Needless to say, I scared my neuro doc to death! He is not used to dealing with asthma or any side effects from meds. I told him I am a walking “Murphey’s Law” when we first met. I think he believes it now!  The next step is a confab between him and all the nuero docs at USF. He will present my tests, scans, notes and his findings on Tuesday to them and hopefully someone will have an idea of what I have or what to do next!

November 5th, A Most Interesting Day

November 5th, 1953 my sister came into this world. We celebrate her birthday today! One day, with her permission, I’ll tell you more about her. But my opinion is that she is an extremely talented interior designer with architectural abilities. She has my total love and acceptance. She is the “Queen” of the 4 sisters. Our youngest sister, who just announced her 2nd pregnancy this week! is our “Princess”

Today is also the first anniversary of my mom’s death. My mom and I had a strange and wonderful relationship-probably like a lot of other daughters and their moms. As I have reflected back on our relationship today in particular, I am so thankful that first and foremost she was a believer who taught her children about the Lord-in some cases led them to Him, but always was a praying mom. She knew scripture like no one I have ever known and everyone she met, she shared Jesus with. I often thought she was so over the top with that, but this last year, I have felt that same mantle falling on my shoulders and as I have read and studied on my own and given God permission to bring Himself up in any conversation I have-it has been truly amazing how He has done that. Every single day, as a result, I get to share Jesus with somebody! Maybe it is someone who already knows Him, but needs uplifting, maybe it is someone who is seeking, maybe it is someone who doesn’t have a clue, but there they are in my sphere. You see, I do believe that God sent His Son so that people should not perish-and I certainly don’t want anyone to perish on my account!

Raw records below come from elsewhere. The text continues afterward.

(* ===== verification/ProcessKill.v ===== *)
(** * Stopping a process: [pexec/managed_process_unix.go] and
      [pexec/managed_process_windows.go]

    [kill] with its escalation from a signal to the process over one to its
    group to SIGKILL, against the time at which the process ceases to be managed.
    Times count from the call; whether signals can be sent is an argument. The
    last section places the outcomes in the step relation of [ManagedProcess]. *)

From S2P Require Import Prelude GoError GoStrings BaseStream ManagedProcess.
From Stdlib Require Import Ascii.

Local Open Scope Z_scope.

(** ** Signals and attributes *)

Definition SIGHUP : Z := 1.
Definition SIGINT : Z := 2.
Definition SIGQUIT : Z := 3.
Definition SIGABRT : Z := 6.
Definition SIGKILL : Z := 9.
Definition SIGUSR1 : Z := 10.
Definition SIGUSR2 : Z := 12.
Definition SIGTERM : Z := 15.
Definition knownSignals : list Z := [SIGHUP; SIGINT; SIGQUIT; SIGABRT; SIGUSR1; SIGUSR2; SIGTERM].
Definition sigStr (sig : Z) : string :=
  if sig =? SIGHUP then "SIGHUP" else if sig =? SIGINT then "SIGINT" else if sig =? SIGQUIT then "SIGQUIT"
  else if sig =? SIGABRT then "SIGABRT" else if sig =? SIGUSR1 then "SIGUSR1" else if sig =? SIGUSR2 then "SIGUSR2"
  else if sig =? SIGTERM then "SIGTERM" else "<UNKNOWN>".

(** The attributes of a new process: its own process group, and the user to run
    as. *)
Record SysProcAttr := mkSysProcAttr { sp_Setpgid : bool; sp_Credential : option (Z * Z) }.
Inductive attrError := LookupError (e : goerror) | NumError (e : numError).

(** [sysProcAttr]; [Lookup] gives the identifiers of a user and its group. *)
Definition sysProcAttr (Lookup : string -> string * string + goerror) (username : string) : SysProcAttr + attrError :=
  match username with
  | EmptyString => inl (mkSysProcAttr true None)
  | _ =>
      match Lookup username with
      | inr err => inr (LookupError err)
      | inl (Uid, Gid) =>
          match ParseUint 10 32 Uid with
          | inr err => inr (NumError err)
          | inl uid =>
              match ParseUint 10 32 Gid with
              | inr err => inr (NumError err)
              | inl gid => inl (mkSysProcAttr true (Some (uid mod 2 ^ 32, gid mod 2 ^ 32)))
              end
          end
      end
  end.

(** ** Killing *)

(** What the system says to a signal. [Process.Signal] reports a process that is
    gone as os.ErrProcessDone, [syscall.Kill] as ESRCH. *)
Inductive sysErr := ErrProcessDone | ESRCH | OtherErr (msg : string).
#[export] Instance sysErr_eqdec : EqDecision sysErr.
Proof. solve_decision. Defined.
Inductive killTarget := TheProcess | ItsGroup.
#[export] Instance killTarget_eqdec : EqDecision killTarget.
Proof. solve_decision. Defined.
Record sent := mkSent { sn_time : Z; sn_target : killTarget; sn_signal : Z }.
#[export] Instance sent_eqdec : EqDecision sent.
Proof. solve_decision. Defined.

(** [err != nil && !errors.Is(err, os.ErrProcessDone)]. *)
Definition fatal_err (r : option sysErr) : option sysErr :=
  match r with Some e => if bool_decide (e = ErrProcessDone) then None else Some e | None => None end.

(** The results of one call: the signals that were sent (or tried), when it
    returned, and what. *)
Record killed := mkKilled { kl_sent : list sent; kl_time : Z; kl_result : bool + sysErr }.

Section Kill.
(** The interval, when the process ceases to be managed, if it does, and which
    of two events of the same time a select takes. *)
Context (stopWaitInterval : Z) (managed : option Z) (tie : bool).

(** A select between a timer that fires at [deadline] and managingCh, from the
    time [now]: the time, and whether it was the timer. *)
Definition select_timer (now deadline : Z) : Z * bool :=
  match managed with
  | Some m =>
      if (m <? deadline) || ((m =? deadline) && tie) then (Z.max now m, false) else (deadline, true)
  | None => (deadline, true)
  end.

Definition kill (stopSig : Z) (signalErr groupErr killErr : option sysErr) : killed :=
  let s0 := [mkSent 0 TheProcess stopSig] in
  match fatal_err signalErr with
  | Some e => mkKilled s0 0 (inr e)
  | None =>
      let '(t1, fired1) := select_timer 0 stopWaitInterval in
      let s1 := if fired1 then s0 ++ [mkSent t1 ItsGroup stopSig] else s0 in
      match (if fired1 then fatal_err groupErr else None) with
      | Some e => mkKilled s1 t1 (inr e)
      | None =>
          let '(t2, fired2) := select_timer t1 (t1 + stopWaitInterval * 2) in
          if fired2 then
            let s2 := s1 ++ [mkSent t2 ItsGroup SIGKILL] in
            match fatal_err killErr with
            | Some e => mkKilled s2 t2 (inr e)
            | None => mkKilled s2 t2 (inl true)
            end
          else mkKilled s1 t2 (inl false)
      end
  end.

(** ** Windows *)

(** What taskkill answers, as far as its output is looked at. *)
Inductive taskkill := TkOk | TkMustForce | TkNotFound | TkOther (msg : string).
Record tkCall := mkTkCall { tk_time : Z; tk_tree : bool; tk_force : bool }.
#[export] Instance tkCall_eqdec : EqDecision tkCall.
Proof. solve_decision. Defined.
Record winKilled := mkWinKilled { wk_calls : list tkCall; wk_time : Z; wk_result : bool + string }.

Definition win_force (calls : list tkCall) (now : Z) (r : option string) : winKilled :=
  let calls := calls ++ [mkTkCall now true true] in
  match r with Some e => mkWinKilled calls now (inr e) | None => mkWinKilled calls now (inl true) end.
Definition win_wait_force (calls : list tkCall) (now : Z) (force : option string) : winKilled :=
  let '(t2, fired2) := select_timer now (now + stopWaitInterval * 2) in
  if fired2 then win_force calls t2 force else mkWinKilled calls t2 (inl false).
Definition win_kill (ask askTree : taskkill) (force : option string) : winKilled :=
  let c0 := [mkTkCall 0 false false] in
  match ask with
  | TkNotFound => mkWinKilled c0 0 (inl false)
  | TkOther e => mkWinKilled c0 0 (inr e)
  | TkMustForce => win_force c0 0 force
  | TkOk =>
      let '(t1, fired1) := select_timer 0 stopWaitInterval in
      if fired1 then
        let c1 := c0 ++ [mkTkCall t1 true false] in
        match askTree with
        | TkNotFound => mkWinKilled c1 t1 (inl false)
        | TkOther e => mkWinKilled c1 t1 (inr e)
        | TkMustForce => win_force c1 t1 force
        | TkOk => win_wait_force c1 t1 force
        end
      else win_wait_force c0 t1 force
  end.
End Kill.

(** [sysProcAttr], [parseSignal] and [isWaitErrUnknown] of Windows. *)
Definition win_sysProcAttr (username : string) : unit + goerror :=
  match username with
  | EmptyString => inl tt
  | _ => inr (ENew ("can't run as user " +:+ username +:+ ", not supported yet on windows"))
  end.
Definition win_parseSignal (sigStr : string) : Z + goerror :=
  match sigStr with EmptyString => inl 0 | _ => inr (ENew "signals not supported on Windows") end.
Definition win_isWaitErrUnknown (err : string) (forceKilled : bool) : bool :=
  forceKilled && bool_decide (err = "exit status 1"%string).

(** ** How long and how hard *)

Lemma select_timer_spec managed tie now deadline t fired :
  now <= deadline -> select_timer managed tie now deadline = (t, fired) ->
  now <= t <= deadline /\
  (if fired then t = deadline /\ forall m, managed = Some m -> deadline <= m
   else exists m, managed = Some m /\ m <= deadline /\ t = Z.max now m).
Proof.
  intros Hn. unfold select_timer. destruct managed as [m|].
  - destruct (Z.ltb_spec m deadline); cbn [orb]; [|destruct (Z.eqb_spec m deadline), tie; cbn [andb]]; intros [= <- <-];
      (split; [lia|]); first [by exists m; split_and!; [done|lia|lia]|by split; [done|intros ? [= <-]; lia]].
  - intros [= <- <-]. split; [lia|]. by split.
Qed.

(** How long a managed process is still watched, as a bound: it ceases to be
    managed before, or after, a time. *)
Definition managed_until (managed : option Z) (from : Z) : Prop := forall m, managed = Some m -> from <= m.


(** A process group that is already gone is an error, although the code means to
    ignore that: syscall.Kill says ESRCH, which is not os.ErrProcessDone. The call
    returns before the process ceases to be managed, and nothing is forced. *)
Theorem gone_group_is_an_error w tie stopSig killErr :
  0 < w -> forall managed, managed_until managed (w + 1) ->
  kill w managed tie stopSig None (Some ESRCH) killErr =
  mkKilled [mkSent 0 TheProcess stopSig; mkSent w ItsGroup stopSig] w (inr ESRCH).
Proof.
  intros Hw managed Hm. unfold kill. cbn [fatal_err]. destruct (select_timer managed tie 0 w) as [t1 fired1] eqn:H1.
  apply select_timer_spec in H1 as [Ht1 H1]; [|lia]. destruct fired1; [by destruct H1 as [-> _]|].
  destruct H1 as (m & Hme & Hle & _). specialize (Hm m Hme). lia.
Qed.

(** On Windows, too, a call returns within three intervals; it says that it has
    forced exactly when its last request was a forced one that succeeded, and
    after an answer "not found" it asks for nothing more. *)
Theorem win_killing_escalates w managed tie ask askTree force :
  0 < w -> (forall m, managed = Some m -> 0 <= m) ->
  let r := win_kill w managed tie ask askTree force in
  0 <= wk_time r <= 3 * w /\
  (wk_result r = inl true <-> force = None /\ exists calls, wk_calls r = calls ++ [mkTkCall (wk_time r) true true]) /\
  (ask = TkNotFound -> r = mkWinKilled [mkTkCall 0 false false] 0 (inl false)) /\
  (ask = TkMustForce -> wk_calls r = [mkTkCall 0 false false; mkTkCall 0 true true]).
Proof.
  intros Hw Hm r. subst r.
  assert (Hlast : forall (calls calls' : list tkCall) x y, calls ++ [x] = calls' ++ [y] -> x = y) by (intros ???? [_ ?]%app_inj_tail; done).
  assert (Hforce : forall calls t, 0 <= t <= 3 * w -> let r := win_force calls t force in
    0 <= wk_time r <= 3 * w /\ (wk_result r = inl true <-> force = None /\ exists c, wk_calls r = c ++ [mkTkCall (wk_time r) true true])).
  { intros calls t Ht. unfold win_force. destruct force; cbn; (split; [done|]); split; [done|by intros [? _]|eauto|done]. }
  assert (Hunforced : forall calls x t, 0 <= t <= 3 * w -> tk_force x = false -> let r := mkWinKilled (calls ++ [x]) t (inl false) in
    0 <= wk_time r <= 3 * w /\ (wk_result r = inl true <-> force = None /\ exists c, wk_calls r = c ++ [mkTkCall (wk_time r) true true])).
  { intros calls x t Ht Hx. cbn. split; [done|]. split; [done|]. intros [_ [c Hc]]. apply Hlast in Hc. by subst x. }
  assert (Hwait : forall calls x now, 0 <= now <= w -> tk_force x = false -> let r := win_wait_force w managed tie (calls ++ [x]) now force in
    0 <= wk_time r <= 3 * w /\ (wk_result r = inl true <-> force = None /\ exists c, wk_calls r = c ++ [mkTkCall (wk_time r) true true])).
  { intros calls x now Hn Hx. unfold win_wait_force. destruct (select_timer managed tie now (now + w * 2)) as [t2 fired2] eqn:H2.
    apply select_timer_spec in H2 as [Ht2 _]; [|lia]. destruct fired2; [apply Hforce; lia|apply Hunforced; [lia|done]]. }
  assert (Herr : forall calls x t e, 0 <= t <= 3 * w -> tk_force x = false -> let r := mkWinKilled (calls ++ [x]) t (inr e) in
    0 <= wk_time r <= 3 * w /\ (wk_result r = inl true <-> force = None /\ exists c, wk_calls r = c ++ [mkTkCall (wk_time r) true true])).
  { intros calls x t e Ht Hx. cbn. split; [done|]. split; [done|]. intros [_ [c Hc]]. apply Hlast in Hc. by subst x. }
  rewrite (and_assoc (0 <= _ <= _)). split; [|split; [by intros ->|intros ->; cbn; unfold win_force; by destruct force]].
  unfold win_kill. destruct ask; [|apply Hforce; lia|apply (Hunforced []); [lia|done]|apply (Herr []); [lia|done]].
  destruct (select_timer managed tie 0 w) as [t1 fired1] eqn:H1. apply select_timer_spec in H1 as [Ht1 _]; [|lia].
  destruct fired1; [|apply (Hwait []); [lia|done]].
  destruct askTree; [apply (Hwait [_]); [lia|done]|apply Hforce; lia|apply (Hunforced [_]); [lia|done]|apply (Herr [_]); [lia|done]].
Qed.

(** ** In the step relation *)

(** Every outcome of [kill] is one that the goroutine of Stop has in
    [ManagedProcess]: it fails, it forces, or it saw that the process is no longer
    managed. *)
Theorem kill_is_a_stop `{Multierr goerror} isECHILD showInt quotedName w managed tie stopSig signalErr groupErr killErr (text : sysErr -> goerror) p :
  mp_stop p = SSignal -> (managed <> None -> mp_managingClosed p = true) ->
  rtc (mstep isECHILD showInt quotedName UserStop) p
    (mp_set_stop (match kl_result (kill w managed tie stopSig signalErr groupErr killErr) with
                  | inl forced => SManaging forced
                  | inr e => SReturned (Some (text e))
                  end) p).
Proof.
  intros Hs Hc. set (R := mstep isECHILD showInt quotedName UserStop).
  assert (H1 : R p (mp_set_stop SWait1 p)) by (by apply ms_signal).
  assert (H2 : R (mp_set_stop SWait1 p) (mp_set_stop SWait2 p)).
  { change (mp_set_stop SWait2 p) with (mp_set_stop SWait2 (mp_set_stop SWait1 p)). by apply ms_wait1. }
  unfold kill. destruct (fatal_err signalErr) as [e|]; [by apply rtc_once, ms_signal_err|].
  destruct (select_timer managed tie 0 w) as [t1 fired1].
  destruct (if fired1 then fatal_err groupErr else None) as [e|].
  { eapply rtc_l; [exact H1|]. apply rtc_once. cbn [kl_result].
    change (mp_set_stop ?v p) with (mp_set_stop v (mp_set_stop SWait1 p)) at 2. by apply ms_wait1_err. }
  destruct (select_timer managed tie t1 (t1 + w * 2)) as [t2 fired2] eqn:Hsel.
  eapply rtc_l; [exact H1|]. eapply rtc_l; [exact H2|]. apply rtc_once. destruct fired2.
  - destruct (fatal_err killErr) as [e|]; cbn [kl_result]; change (mp_set_stop ?v p) with (mp_set_stop v (mp_set_stop SWait2 p)) at 2;
      [by apply ms_wait2_err|by apply ms_wait2_kill].
  - cbn [kl_result]. change (mp_set_stop ?v p) with (mp_set_stop v (mp_set_stop SWait2 p)) at 2.
    apply ms_wait2; [done|]. apply Hc. unfold select_timer in Hsel. by destruct managed.
Qed.

(** ** Attributes and names *)

(** A process always gets its own group; a user's process runs as that user, with
    identifiers of 32 bits that are the decimal ones of the user database. *)
Theorem process_attributes Lookup username :
  match sysProcAttr Lookup username with
  | inl a => sp_Setpgid a = true /\
      match sp_Credential a with
      | None => username = EmptyString
      | Some (uid, gid) => 0 <= uid < 2 ^ 32 /\ 0 <= gid < 2 ^ 32 /\
          exists u g, Lookup username = inl (u, g) /\ ParseUint 10 32 u = inl uid /\ ParseUint 10 32 g = inl gid
      end
  | inr _ => username <> EmptyString
  end.
Proof.
  unfold sysProcAttr. destruct username as [|c s]; [done|]. destruct (Lookup _) as [[u g]|]; [|done].
  destruct (ParseUint 10 32 u) as [uid|] eqn:Hu; [|done]. destruct (ParseUint 10 32 g) as [gid|] eqn:Hg; [|done]. cbn. split; [done|].
  pose proof (ParseUint_range 10 32 _ _ ltac:(lia) ltac:(lia) Hu) as Hu'. pose proof (ParseUint_range 10 32 _ _ ltac:(lia) ltac:(lia) Hg) as Hg'.
  rewrite !Z.mod_small by lia. eauto 10.
Qed.

(** The names of the known signals are parsed back, but for the user signals,
    which have no name that is parsed. *)
Theorem signal_names quote sig : sig ∈ knownSignals ->
  parseSignal quote (sigStr sig) = inl sig \/ (sig ∈ [SIGUSR1; SIGUSR2] /\ exists err, parseSignal quote (sigStr sig) = inr err).
Proof.
  unfold knownSignals. rewrite !elem_of_cons, elem_of_nil. intros Hs. destruct_or! Hs; subst sig; try (left; reflexivity).
  all: right; split; [auto|eexists; reflexivity].
Qed.

Lemma gone_group_is_an_error_witness :
  kl_result (kill 10 (Some 25) false SIGTERM None (Some ESRCH) None) = inr ESRCH.
Proof. rewrite (gone_group_is_an_error 10 false SIGTERM None) by (try lia; intros m [= <-]; lia). reflexivity. Defined.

So the next thing that happened this day was that an article that I wrote got published by EzineArticles.com! How exciting that was! I wrote about how God answers prayer specifically for us. I’ll eventually figure out how to do that link…but go to www.ezinearticles.com  then click on self improvement and spiritual. My article was listed at #7. The great news is that they asked for more, classified me as an expert author-no less! I do have ideas for continuing  a series on answered prayer as that is such a major issue in peoples’ lives.

Then I had a bit of “bad” news. Although I have to say for the first time in my life getting news that I am once again sick and facing possible serious surgery, I am only excited to find out what God is going to do this time! There truly is no fear, no “God mad”. I know that He is not finished with me yet-if only because of my GriefShare ministry and now my writing. It seems that I have developed the same symptoms in the same place on my head as I had almost 2 months ago when they removed that weird outside the brain tumor. I have about a 3/4 in “bubble” filled with fluid that has just come up. It has brought the headache and dizziness back from before. I will see the chief radiologist of the main hospital I go to on Monday. He will do some more scans and from there, I guess he and my neurosurgeon will decide whether to operate-like inside the brain- or whether to try to inject cortisone into the bubble. The danger is that the bubble is right over my main artery in my brain which holds a  quarter of the body’s blood! He misses and I am dead! Again, this will be where my trust in my Great Physician comes in. He knows all things-knew this was coming, isn’t surprised by it and has already taken care of it! I just get to hang around and see what HE DOES! 

Obviously I believe I have a story to tell or I wouldn’t be writing! It’s interesting that also this week the author of the writing workshop that I have just connected with and will go the first time this month has gone the extra mile to connect me with others that can help me with this writing gig-more than a workshop can! And I met a new person at my GriefShare group tonight whose 83 yr old dad has just published his first novel-a story of his mom raising 7 kids in the true recession. I can’t wait to meet him at his book signing this weekend!